The National Labor Relations Board recently found that Tesla has employed multiple illegal tactics against organizing efforts, including online harassment, employee interrogations and retaliatory findings. Tesla successfully reversed one of those accusations, but continues to face repeated sanctions.

Meanwhile, Tesla owner Elon Musk has sued to dismantle the National Labor Relations Board’s in-house courts via his other company, SpaceX, according to Politico.

Musk, whose official title at Tesla is “Technoking,” has been a frequent union critic, according to CNN. “I think the unions naturally try to create negativity in a company and create a kind of lords and peasants situation. There are no lords and peasants [at Tesla],” he said. “I say if Tesla gets unionized it will be because we deserve it and we failed in some way.”

The NLRB also found that Lucid illegally fired two employees for joining the UAW, according to Bloomberg.

The letter calls for the companies to implement a neutrality agreement at the manufacturing plants as “the bare minimum standard,” especially for companies benefiting from federal funds related to electric vehicle transition.

“All workers, no matter what states they live in, should have a free and unhindered opportunity to join a union,” the letter read.

The letter was praised by UAW President Shawn Fain. “Every autoworker in this country deserves their fair share of the auto industry’s record profits, whether at the Big Three or the Non-Union Thirteen,” he said. “We applaud these U.S. senators for standing with workers who are standing up for economic justice on the job.

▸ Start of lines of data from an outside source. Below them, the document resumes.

Lemma loaded_manifest_well_formed_witness : let _ := sample_env in
  ∃ m w, load (λ _, Ok sample_raw) "m.yaml" (Some (Some (VDict []))) (World 0 0 0 []) = (Ok m, w) ∧
    keys (strategies m) = ["m1_baseline_donchian"] ∧ well_formed m ∧ Forall (current (utc_us (clock_at 0))) (enabled_strategies m).
Proof.
  cbv zeta. destruct (load (H:=sample_env) (λ _, Ok sample_raw) "m.yaml" (Some (Some (VDict []))) (World 0 0 0 [])) as [[m|] w] eqn:E;
    [|vm_compute in E; discriminate E].
  exists m, w. split; [reflexivity|]. split; [vm_compute in E; injection E as <- _; reflexivity|].
  exact (loaded_manifest_well_formed (H:=sample_env) (λ _, Ok sample_raw) "m.yaml" _ (World 0 0 0 []) w m eq_refl E).
Defined.
(* ===== verification/Registry.v ===== *)
(** The strategy engine of [src/strategies/registry.py]: plugins behind one interface,
    their evaluation in the order of a manifest, the trade fields and candidates made
    of their signals, the events, and the allocation of what they propose. *)

From S2P Require Import Prelude PyFloat PyVal PyEnv Calendar Allocation Strategy SessionBreakout Manifest.

Local Open Scope Z_scope.
Local Open Scope py_scope.

(** * Signals and plugins *)

(** An attribute that may hold a [datetime]. *)
Inductive moment := MValue (v : pyval) | MTime (d : datetime).

(** A signal is any object, read through [getattr]. *)
Record RawSignal := MkRaw { attrs : dict; sig_timestamp : moment; sig_expire_at : moment }.
Definition attr (k : string) (s : RawSignal) : pyval := dget k (attrs s).

(** What the engine asks of a plugin. *)
Class StrategyPlugin (P : Type) := {
  plugin_id : P → string;
  plugin_key : P → string;
  plugin_metadata : P → StrategyMetadata;
  plugin_set_context : StrategyContext → P → P;
  plugin_generate : StrategyContext → M P (list RawSignal);
  plugin_evaluate : StrategyContext → M P (list RawSignal);
}.

(** A plugin object: its type, its operations and its state. *)
Record plugin := Pack { pl_type : Type; pl_ops : StrategyPlugin pl_type; pl_state : pl_type }.
#[export] Existing Instance pl_ops.

Definition pl_id (p : plugin) : string := plugin_id (pl_state p).
Definition pl_metadata (p : plugin) : StrategyMetadata := plugin_metadata (pl_state p).
Definition with_context (c : StrategyContext) (p : plugin) : plugin := Pack (pl_type p) (pl_ops p) (plugin_set_context c (pl_state p)).
(* ===== verification/Certification.v ===== *)
(** The broker certification of [src/brokers/certification.py]: the plan, the four
    scenarios over the adapter, the router, the rate limiter and the failover planner,
    the evidence, and the status that the stage guard reads back. *)

From S2P Require Import Prelude PyFloat PyVal PyEnv StageGuard RateLimit BrokerRules Failover BrokerMonitor OrderRouter.

Local Open Scope Z_scope.
Local Open Scope py_scope.

(** * Data *)

(** What [load_result] reads back is not checked, so a message is any value. *)
Record CertificationScenario := Scenario {
  sc_name : string; sc_type : string; sc_status : string; sc_message : pyval; sc_attachments : list pyval; sc_metrics : dict }.

Definition scenario_to_dict (s : CertificationScenario) : dict := [
  ("name", VStr (sc_name s)); ("scenario_type", VStr (sc_type s)); ("status", VStr (sc_status s)); ("message", sc_message s);
  ("attachments", VList (sc_attachments s)); ("metrics", VDict (sc_metrics s))].

(** Paths are texts; [Path("")] is ["."]. *)
Record CertificationPlan := CertPlan {
  cp_plan_id : string; cp_adapter : string; cp_profile : string; cp_principal_id : pyval; cp_device_id : pyval; simulate : bool;
  cp_scenarios : list pyval; feature_flags_path : string; rate_limit_path : string; slo_path : string; evidence_root : string; cp_metrics_path : string }.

It’s time for the auto companies to stop breaking the law and take their boot off the neck of the American autoworker, whether they’re at Volkswagon, Toyota, Tesla, or any other corporation doing business in this country.”

The letter was addressed to 13 auto companies, including Tesla, Rivian, Lucid, BMW, Honda, Hyundai, Mazda, Mercedes, Nissan, Subaru, Toyota, Volkswagon, and Volvo. After the UAW deal was signed, Toyota, Hyundai and Honda announced they would increase workers’ pay by nine to 25 percent, and Honda declared that its team members have not shown an interest in representation, according to the New York Times.